Fin dalla mia gioventù le dimore dei morti ebber sempre attrattive per me. O sia che il cuore fosse presago di dovervi seppellire i primi affetti, o sia che il positivismo che vi regna ed i prodotti d’arte che spesso li decorano si accordassero alle individuali tendenze, sta di fatto che i cimiteri furono sempre da me passionatamente ricercati.

Ora poi che antiquando io stesso crebbe in me l’amore per le antichità, divennero quelli per me ognor più interessanti, dappoichè le chiese racchiuse in quei sacri recinti sono bene spesso le parrocchie primitive dei rispettivi villaggi, e come tali sono talvolta preziosi monumenti dell’arte dei primi secoli.

Tale appunto è l’antichissima chiesetta, già parrocchia di Montiglio d’Asti intitolata San Lorenzo, che noi qui produciamo; tanto più interessante, quanto men conosciuta.

Torreggia essa su di un poggetto a distanza dell’abitato, e vi spicca per una abbagliante candidezza d’intonaco, certamente non antico, e per una facciata dorica greca a stucco, che con sacrilega mano, osava, un quarant’anni fa, l’architetto Bossi impiastrare sull’antico prospetto, mentre conscio del suo reato, raccomandava di aver cura di quella chiesa, come di oggetto ben interessante.

Misura essa in complesso metri 18,15 in lunghezza per metri 8,12 di largo. Era primordialmente divisa in tre navi, delle quali la mediana aveva doppia larghezza di ciascuna delle minori. È costrutta per la massima parte con arenarie dei colli circostanti. All’esterno però, nell’abside corale, il materiale cotto si avvicenda a stratificazione con esse.

Posteriori innovazioni, abbastanza palesi per la slegatura dei muri, la resero nell’odierno stato che noi presentiamo nei disegni annessi, dove tratteggiammo più in oscuro quanto formava presumibilmente l’impianto primitivo.

È astruso compito il voler pronunziare sia sull’epoca di fondazione di questa chiesa, che su quella del normale ristauro che ne ridusse a cappelle poligonali le navi minori, come oggi si vede.

Privi di documenti, non possiamo che formare congetture, e tentare d’indovinarlo per via d’induzioni e di confronti con altri monumenti, tanto più che l’esterno, se se ne eccettui l’abside corale, dappertutto rinnovato e sbiancato, perde ogni traccia d’antico che ne spiasse il carattere. Ecco pertanto la nostra idea che osiamo avanzare, fondata soltanto su qualche poco d’esperienza, senza pretendere d’imporla menomamente a chi pensa diversamente.
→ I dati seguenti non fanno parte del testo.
(** * doc-utils: the regex-driven Markdown-to-HTML transducer and the
      command-line drivers, embedded in Rocq.

    Python strings are modelled as lists of characters over the code points
    0..255 (the range of [ascii]); the character classes [\w], [\s], [\d],
    [str.lower] and [str.strip] follow CPython 3 on that range.  Regular
    expressions are run by a backtracking matcher with the priorities of
    Python's [re] (leftmost match, greedy and lazy repetition, ordered
    alternation, capture groups). *)

From Stdlib Require Import Ascii String DecimalString.
From Stdlib Require Import List Bool Arith Lia.
From Stdlib Require Import Sorting.Sorted Sorting.Permutation.
Import ListNotations.

Set Implicit Arguments.

(* ------------------------------------------------------------------ *)
(** ** Python strings and their methods *)

Module Py.

Definition str := list ascii.

Definition lit (s : string) : str := list_ascii_of_string s.

Definition nl : ascii := "010"%char.
Definition dq : ascii := "034"%char.

Definition code (c : ascii) : nat := nat_of_ascii c.

Definition in_range (lo hi : nat) (c : ascii) : bool :=
  (lo <=? code c) && (code c <=? hi).

Definition is_char (a c : ascii) : bool := Ascii.eqb a c.

(** [\d] : decimal digits. *)
Definition is_digit (c : ascii) : bool := in_range 48 57 c.

(** [\s] and the characters removed by [str.strip()]. *)
Definition is_space (c : ascii) : bool :=
  in_range 9 13 c || in_range 28 32 c || (code c =? 133) || (code c =? 160).

(** [\w] : alphanumeric characters and the underscore. *)
Definition is_word (c : ascii) : bool :=
  in_range 48 57 c || in_range 65 90 c || (code c =? 95) || in_range 97 122 c
  || (code c =? 170) || in_range 178 179 c || (code c =? 181)
  || in_range 185 186 c || in_range 188 190 c
  || in_range 192 214 c || in_range 216 246 c || in_range 248 255 c.

Definition is_upper (c : ascii) : bool :=
  in_range 65 90 c || in_range 192 214 c || in_range 216 222 c.

(** [str.lower()], one character at a time. *)
Definition lower_char (c : ascii) : ascii :=
  if is_upper c then ascii_of_nat (code c + 32) else c.

Definition lower (s : str) : str := map lower_char s.

(** [s.startswith(p)] *)
Fixpoint startswith (p s : str) : bool :=
  match p, s with
  | [], _ => true
  | a :: p', c :: s' => Ascii.eqb a c && startswith p' s'
  | _ :: _, [] => false
  end.

(** [p in s] *)
Fixpoint contains (p s : str) : bool :=
  startswith p s || match s with [] => false | _ :: s' => contains p s' end.

Definition endswith (p s : str) : bool := startswith (rev p) (rev s).

(** [s.lstrip()], [s.rstrip()], [s.strip()] with a set of characters; the
    set is the white space when Python's argument is omitted. *)
Fixpoint lstrip_by (f : ascii -> bool) (s : str) : str :=
  match s with
  | c :: s' => if f c then lstrip_by f s' else s
  | [] => []
  end.

Definition rstrip_by (f : ascii -> bool) (s : str) : str :=
  rev (lstrip_by f (rev s)).

Definition strip_by (f : ascii -> bool) (s : str) : str :=
  rstrip_by f (lstrip_by f s).
(** * Emoji co-occurrence graph builder (graph_builder.py)

    A shallow embedding of [GraphBuilder] (parse_emojis, create_nodes,
    build_graph) together with the parts of Python, pandas and networkx
    the class relies on, and the properties of the resulting pair
    counter, frequency counter and graph. *)

From stdpp Require Import gmap strings list sorting lexico.

Local Open Scope string_scope.
Local Open Scope list_scope.
Local Open Scope nat_scope.

(** ** Python values *)

(** A Python [str] is a sequence of Unicode code points. *)
Abbreviation pystr := (list N).

(** Code points of an ASCII literal, to write tokens such as [":a:"]. *)
Definition ord_str (s : string) : pystr :=
  Ascii.N_of_ascii <$> String.list_ascii_of_string s.

(** Cells of a DataFrame column, as far as this development considers
    them: the two missing markers the emojis column holds after read_csv
    or in memory (None, NaN), strings, integers (the rating column, and a
    sample of a malformed emojis cell) and lists of strings (the
    emoji_list column).  The type is a sample of Python's values, not all
    of them: which further values parse_emojis accepts or rejects is not
    stated anywhere below. *)
Inductive pyobj :=
  | PNone
  | PNaN
  | PInt (z : Z)
  | PStr (s : pystr)
  | PList (l : list pystr).

Inductive exn := AttributeError | ValueError | KeyError | TypeError.

(** Computations that may raise. *)
Definition result (A : Type) : Type := exn + A.
Definition ok {A} (x : A) : result A := inr x.
Definition raise {A} (e : exn) : result A := inl e.
Definition bind {A B} (m : result A) (k : A → result B) : result B :=
  match m with
  | inl e => inl e
  | inr x => k x
  end.
Notation "x ←! m ; k" := (bind m (λ x, k))
  (at level 20, m at level 100, k at level 200, right associativity,
   format "x  ←!  m ;  '/' k").

(** [for x in l: acc = f(acc, x)], stopping at the first exception. *)
Fixpoint for_each {A S} (f : S → A → result S) (acc : S) (l : list A)
  : result S :=
  match l with
  | [] => ok acc
  | x :: l' => acc' ←! f acc x; for_each f acc' l'
  end.

(** [Series.apply(f)]: [f] on every cell, in order. *)
Fixpoint apply {A B} (f : A → result B) (l : list A) : result (list B) :=
  match l with
  | [] => ok []
  | x :: l' => y ←! f x; ys ←! apply f l'; ok (y :: ys)
  end.

(** ** str.split() and str.strip() *)

(** [Py_UNICODE_ISSPACE]: the code points Python treats as whitespace. *)
Definition isspace (c : N) : bool :=
  ((9 <=? c) && (c <=? 13) || (28 <=? c) && (c <=? 32)
   || (c =? 133) || (c =? 160) || (c =? 5760)
   || (8192 <=? c) && (c <=? 8202)
   || (c =? 8232) || (c =? 8233) || (c =? 8239) || (c =? 8287)
   || (c =? 12288))%N.

(** [x.split()] with no separator: scan left to right, skip runs of
    whitespace, emit every maximal run of other characters.  [cur] is the
    run being read, most recent character first. *)
Fixpoint split_from (cur : pystr) (s : pystr) : list pystr :=
  match s with
  | [] => match cur with [] => [] | _ => [reverse cur] end
  | c :: s' =>
      if isspace c then
        match cur with
        | [] => split_from [] s'
        | _ => reverse cur :: split_from [] s'
        end
      else split_from (c :: cur) s'
  end.
(** ** Example executions *)

(** The object that [__init__] builds for number 12345678 and pin 4321 on
    the default port. *)
Definition node : TelexITelexSrv :=
  {| _port := 2342; _number := Some 12345678; _tns_pin := Some 4321;
     run := true; _run := None; clients := ∅; SERVER := true;
     _tx_buffer := []; _rx_buffer := [];
     update_tns_fail := 0; test_connection_fail := 0;
     ip_address := None; selftest_event := false; _tns_port := None;
     next_sock := O; sched := LoopHead; acceptor := Accepting;
     log := [EvThreadStart iTelexSaic; EvThreadStart iTelexTNSupd] |}.

Definition confirm_1_2_3_4 : list byte := [x02; x04; x01; x02; x03; x04].

(** The TNS server answers with 1.2.3.4; probes get no confirmation. *)
Definition env_unreachable : sched_env :=
  mkEnv (TnsAnswer confirm_1_2_3_4) (ProbeSent false).

(** The TNS server answers with 1.2.3.4; probes are confirmed. *)
Definition env_reachable : sched_env :=
  mkEnv (TnsAnswer confirm_1_2_3_4) (ProbeSent true).

(** A caller from elsewhere, and a connection from the node's own address
    that sends one zero byte. *)
Definition caller : connection := mkConn ("192.0.2.7"%string, 50000) [].
Definition own_other : connection := mkConn ("1.2.3.4"%string, 50001) [x00].

(** The node after one registration and one admitted call. *)
Definition node_in_call : TelexITelexSrv :=
  run_ops [OpSched env_unreachable; OpAccept caller] node.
/165/ Dall’esame dell’impianto primitivo basilicale, dalla forma dei piloni crociformi, dal carattere dei capitelli e delle basi, dalla forma cilindrica delle vôlte massicce, pare potersi questa chiesa ascrivere all’XI secolo. Anzi varii capitelli sono talmente identici con altri che producemmo nella illustrazione della chiesa di Santa Fede presso Brusasco al Po, nel testo: creduto creduta pure di pari epoca, che si direbbero usciti dalla stessa mano.
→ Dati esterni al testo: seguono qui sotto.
(** * vite-cli: a shallow embedding of [src/index.js]

    The program is a small scaffolding CLI: it resolves a target directory
    and a template from the command line, fills the gaps with interactive
    questions, and copies a template directory into the project directory.

    The embedding follows the source top to bottom:
    - JS strings are sequences of UTF-16 code units ([jsstring]);
    - the catalog [FRAMEWORKS] / [TEMPLATES] is the literal of the source;
    - [prompts] is the question loop of the prompts package, driven by a
      script of user responses;
    - the file system is a tree of named nodes, the [fs] calls of the source
      are functions on it that return a Node error code when they fail;
    - [copy] / [copyDir] / [write] and the body of [init] thread the tree
      and the console through explicit state passing. *)

From Stdlib Require Import List String Ascii NArith Bool Arith Lia.
Import ListNotations.
Local Open Scope list_scope.

(* ================================================================== *)
(** * Strings *)

(** A JS string: its UTF-16 code units. *)
Definition jsstring := list N.

(** An ASCII literal as a JS string. *)
Definition str (s : string) : jsstring :=
  map N_of_ascii (list_ascii_of_string s).
Arguments str s%_string.

Fixpoint jseqb (a b : jsstring) : bool :=
  match a, b with
  | [], [] => true
  | x :: a', y :: b' => N.eqb x y && jseqb a' b'
  | _, _ => false
  end.

(** ECMAScript WhiteSpace and LineTerminator code points: what
    [String.prototype.trim] removes. *)
Definition is_whitespace (c : N) : bool :=
  existsb (N.eqb c)
    [0x09; 0x0A; 0x0B; 0x0C; 0x0D; 0x20; 0xA0; 0x1680;
     0x2000; 0x2001; 0x2002; 0x2003; 0x2004; 0x2005; 0x2006; 0x2007;
     0x2008; 0x2009; 0x200A; 0x2028; 0x2029; 0x202F; 0x205F; 0x3000;
     0xFEFF]%N.

Definition slash : N := 0x2F%N.
Definition is_slash (c : N) : bool := N.eqb c slash.

Fixpoint dropWhile (p : N -> bool) (s : jsstring) : jsstring :=
  match s with
  | [] => []
  | c :: r => if p c then dropWhile p r else s
  end.

Definition dropWhileEnd (p : N -> bool) (s : jsstring) : jsstring :=
  rev (dropWhile p (rev s)).

(** [s.trim()] *)
Definition trim (s : jsstring) : jsstring :=
  dropWhileEnd is_whitespace (dropWhile is_whitespace s).

(** [s.replace(/\/+$/g, '')]: the pattern is anchored at the end of the
    input, so the only match is the maximal run of slashes that ends it. *)
Definition replace_trailing_slashes (s : jsstring) : jsstring :=
  dropWhileEnd is_slash s.
Lemma turns_snoc next ms m r :
  turns next ms = Some r -> has_role r m = true ->
  turns next (ms ++ [m]) = Some (other r).
Proof.
  revert next. induction ms as [|m' ms IH]; intros next; simpl.
  - intros [= ->] ->. done.
  - destruct (has_role next m'); [|done]. apply IH.
Qed.

Ltac open_step H :=
  unfold step, add_task, sendMessage_start, generateTTS_start,
    sendMessage_resolved, sendMessage_rejected, generateTTS_rejected,
    audio_onended, audio_onerror, stopTTS in H;
  repeat case_match; simplify_eq.

Lemma step_in_turn p e p' : in_turn p -> step p e = Some p' -> in_turn p'.
Proof.
  unfold in_turn, pending_generations. intros [Hpend Hturns] Hstep.
  destruct e.
  11: { unfold step in Hstep.
    destruct (tasks p !! k) as [[| env messageId request |]|] eqn:Hk;
      simplify_eq.
    destruct (generateTTS_resolved_frame env messageId data outcome (live p))
      as (Hm & _ & Hl & _).
    cbn [live tasks]. rewrite Hm, Hl.
    pose proof (filter_delete_length is_generate _ _ _ Hk) as Hlen.
    simpl in Hlen. split; [lia|done]. }
  all: open_step Hstep; simpl in *.
  all: try congruence.
  all: rewrite ?filter_snoc; simpl; rewrite ?app_nil_r.
  all: repeat match goal with
       | H : _ !! _ = Some _ |- _ =>
           pose proof (filter_delete_length is_generate _ _ _ H); clear H
       end; simpl in *.
  all: rewrite ?length_app; simpl; split; [lia|].
  all: try done.
  all: try (by apply (turns_snoc user _ _ assistant)).
  all: try (by apply (turns_snoc user _ _ user)).
  all: exfalso; lia.
Qed.

(** *** The registry *)

Lemma start_playback_pointer n outcome w messageId :
  playingAudio (st (start_playback n outcome
                      (setPlayingAudio (Some messageId) w)))
  = match outcome with Plays => Some messageId | Rejects _ => None end.
Proof. by destruct outcome as [|[]]. Qed.

Lemma generateTTS_resolved_registry env messageId data outcome w :
  registry_ok w ->
  registry_ok (generateTTS_resolved env messageId data outcome w).
Proof.
  intros [Hrefs Hptr].
  destruct (success data && truthy (data_audio data)) eqn:Hok.
  2:{ unfold generateTTS_resolved. rewrite Hok.
      split; [apply Hrefs | apply Hptr]. }
  apply andb_true_iff in Hok as [Hs Ha].
  destruct (atob (default [] (data_audio data))) as [bytes|] eqn:Hbytes.
  2:{ unfold generateTTS_resolved. rewrite Hs, Ha, Hbytes.
      split; [apply Hrefs | apply Hptr]. }
  destruct (generateTTS_registers env messageId data outcome w bytes
              Hs Ha Hbytes) as (Hr & Hlen & _).
  split.
  - intros i h. rewrite Hr, Hlen. intros Hi.
    apply lookup_insert_Some in Hi as [[_ <-]|[_ Hi]]; [lia|].
    apply Hrefs in Hi. lia.
  - intros i Hi. rewrite Hr.
    assert (i = messageId) as ->; [|by rewrite lookup_insert_eq].
    unfold generateTTS_resolved in Hi. rewrite Hs, Ha, Hbytes in Hi.
    cbn [andb] in Hi.
    change (st (setGeneratingAudio None ?x)) with
      (st (setGeneratingAudio None x)) in Hi.
    simpl in Hi. rewrite start_playback_pointer in Hi.
    destruct outcome; congruence.
Qed.

Lemma step_registry p e p' :
  registry_ok (live p) -> step p e = Some p' -> registry_ok (live p').
Proof.
  intros Hinv Hstep. destruct e.
  11: { unfold step in Hstep.
        destruct (tasks p !! k) as [[| env messageId request |]|];
          simplify_eq.
        by apply generateTTS_resolved_registry. }
  all: destruct Hinv as [Hrefs Hptr]; open_step Hstep; simpl in *.
  all: split; simpl; rewrite ?length_alter; try done; eauto.
Qed.


(** *** What is spoken *)

Lemma is_answer_app ms new messageId text :
  is_answer ms messageId text -> is_answer (ms ++ new) messageId text.
Proof.
  intros (m & Hm & ?). exists m. split; [|done].
  apply elem_of_app. by left.
Qed.

Lemma task_ok_app ms new t : task_ok ms t -> task_ok (ms ++ new) t.
Proof.
  destruct t as [| env messageId request | t]; simpl; [done| |].
  - intros [? ?]. split; [by apply is_answer_app|done].
  - apply is_answer_app.
Qed.

Lemma step_tasks_ok p e p' :
  Forall (task_ok (messages (st (live p)))) (tasks p) ->
  step p e = Some p' ->
  Forall (task_ok (messages (st (live p')))) (tasks p').
Proof.
  intros Hinv Hstep. destruct e.
  11: { unfold step in Hstep.
        destruct (tasks p !! k) as [[| env messageId request |]|];
          simplify_eq.
        destruct (generateTTS_resolved_frame env messageId data outcome
                    (live p)) as (Hm & _).
        cbn [live tasks]. rewrite Hm. by apply Forall_delete. }
  all: open_step Hstep; simpl in *.
  all: rewrite ?Forall_app.
  all: repeat split.
  all: try done.
  all: try (by apply Forall_delete).
  all: try (eapply Forall_impl;
            [first [by apply Forall_delete | eassumption]
            |intros ?; apply task_ok_app]).
  all: repeat constructor; simplify_eq/=.
  all: rewrite <- ?is_empty_trim_blank; try done.
  all: try (eexists; split; [by eapply list_elem_of_lookup_2|done]).
  all: try (eexists; split;
            [apply elem_of_app; right; by apply list_elem_of_singleton
            |done]).
  all: match goal with
       | H : tasks _ !! _ = Some (AwaitTimer _) |- _ =>
           by apply (Forall_lookup_1 _ _ _ _ Hinv H)
       end.
Qed.

(** *** Nothing is taken back *)

Lemma audio_kept_refl w : audio_kept w w.
Proof. intros h a Ha. by exists a. Qed.

Lemma audio_kept_trans w1 w2 w3 :
  audio_kept w1 w2 -> audio_kept w2 w3 -> audio_kept w1 w3.
Proof.
  intros H12 H23 h a Ha. destruct (H12 h a Ha) as (a' & Ha' & Hsrc).
  destruct (H23 h a' Ha') as (a'' & Ha'' & Hsrc'). exists a''.
  split; [done|congruence].
Qed.

Lemma audio_kept_same w w' : audios w' = audios w -> audio_kept w w'.
Proof. intros Heq h a Ha. exists a. by rewrite Heq. Qed.

Lemma audio_kept_on_audio h f w :
  (forall a, src (f a) = src a) -> audio_kept w (on_audio h f w).
Proof.
  intros Hf i a Ha. simpl. destruct (decide (h = i)) as [->|Hne].
  - exists (f a). by rewrite list_lookup_alter_eq, Ha.
  - exists a. by rewrite list_lookup_alter_ne.
Qed.

Lemma audio_kept_register messageId bytes w :
  audio_kept w (register_audio messageId bytes w).
Proof.
  intros h a Ha. exists a. split; [|done]. simpl.
  rewrite lookup_app_l; [done|]. by eapply lookup_lt_Some.
Qed.

Lemma audio_kept_stopTTS messageId w : audio_kept w (stopTTS messageId w).
Proof.
  unfold stopTTS. destruct (audioRefs w !! messageId) as [h|];
    [|apply audio_kept_refl].
  eapply audio_kept_trans; [apply (audio_kept_on_audio h pause); done|].
  eapply audio_kept_trans; [apply (audio_kept_on_audio h rewind); done|].
  by apply audio_kept_same.
Qed.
Accettando per probabili queste pretese origini, potrà ella comunque riferirsi al dominio dell’imperatore Federico che nel 1164 confermava il possesso di Montiglio ai marchese Guglielmo di Monferrato; o dirsi un’emanazione dello stile longobardico della cattedrale di Casale-Monferrato, dacchè nell’XI secolo i canonici di quella avevano in Montiglio dei possessi? Non saprei!

Qualche maggior probabilità d’induzione mi fa credere ben antica la riduzione della chiesa all’attuale stato, quella cioè che formò le cappelle casellando le navi d’ala; anzi varie circostanze che vado ad esporre potrebbero farla credere operata già fin dal secolo XIII.
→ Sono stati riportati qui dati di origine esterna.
(** Every run of a handler on a request whose slots hold files is one of
    the five of [Run]. *)
Lemma handler_runs (s : Service) (req : Request) (f1 f2 f3 : File)
    (w w' : World) (resp : Response) :
  Forall2 (holds req) (requiredFiles s) [f1; f2; f3] ->
  handler s req w = (resp, w') ->
  Run s req f1 f2 f3 w resp w'.
Proof.
  intros Hfs E.
  destruct s; simpl in Hfs;
    apply Forall2_cons in Hfs as [H1 Hfs];
    apply Forall2_cons in Hfs as [H2 Hfs];
    apply Forall2_cons in Hfs as [H3 _];
    unfold handler, penelitianHandler, magangHandler, answer, mbind,
      async_bind, mret, async_ret in E;
    repeat step_upload E; try step_add E;
    injection E as <- <-;
    first [ solve [eapply run_lost_first; chase; reflexivity]
          | solve [eapply run_lost_second; chase; reflexivity]
          | solve [eapply run_lost_third; chase; reflexivity]
          | solve [eapply run_rejected; [reflexivity | ..];
                   chase; reflexivity]
          | solve [eapply run_saved; [reflexivity | ..];
                   chase; reflexivity] ].
Qed.

(** ** The routes *)

Lemma submit_route (s : Service) :
  submit s = route [validateForm s; validateFiles s] (handler s).
Proof. by destruct s. Qed.

Lemma submit_valid (s : Service) (req : Request) (w : World) :
  Forall (supplied req) (requiredFields s) ->
  Forall (passes req) (requiredFiles s) ->
  submit s req w = handler s req w.
Proof.
  intros Hfields Hfiles. rewrite submit_route. simpl.
  replace (validateForm s req) with Next
    by (symmetry; destruct s; by apply requireFields_Next).
  replace (validateFiles s req) with Next
    by (symmetry; destruct s; by apply requireFiles_Next).
  done.
Qed.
Che la trasformazióne delle cappelle sia ben antica, lo si può dedurre non tanto dall’identità del materiale, quanto dall’esservisi conservati ed impiegati pezzi d’antica scoltura. Di essi è formata tutta la cornice corrente all’imposta delle vôlte di quelle. Conservaronsi poi intatte le elegantissime fenestrelle primitive che posteriormente non si sarebbero rispettate. Ne dièmmo uno schizzo (tav. 12.a).

Se poi si considera le forme poligonali delle cappelle, ed il coronamento ad archi composti, ossia intrecciati, che presentasi esternamente verso mezzodì nella nave maggiore, mentre a settentrione vi figura ancora l’archeggiamento semplice primitivo, questi caratteri ben pronunciati dello stile gotico rendono niente avventata la presunzione d’averne approssimativamente indovinata l’epoca.

E queste innovazioni avranno esse forse avuto a promotore il vescovo d’Asti Ottoboni che nel 1332 richiedeva dal marchese Teodoro indennizzazioni per avarie di guerra? È un’idea possibile. Ci basta produrla e farla valere per tale.

Distinguonsi dalle citate le innovazioni più recenti, abbastanza riconoscibili, dove la verità vuole che si commendi il buon senso di aver lasciati scoperti i capitelli che cadevano nei sott’archi che vennero chiusi col muro dell’attuale sagrestia.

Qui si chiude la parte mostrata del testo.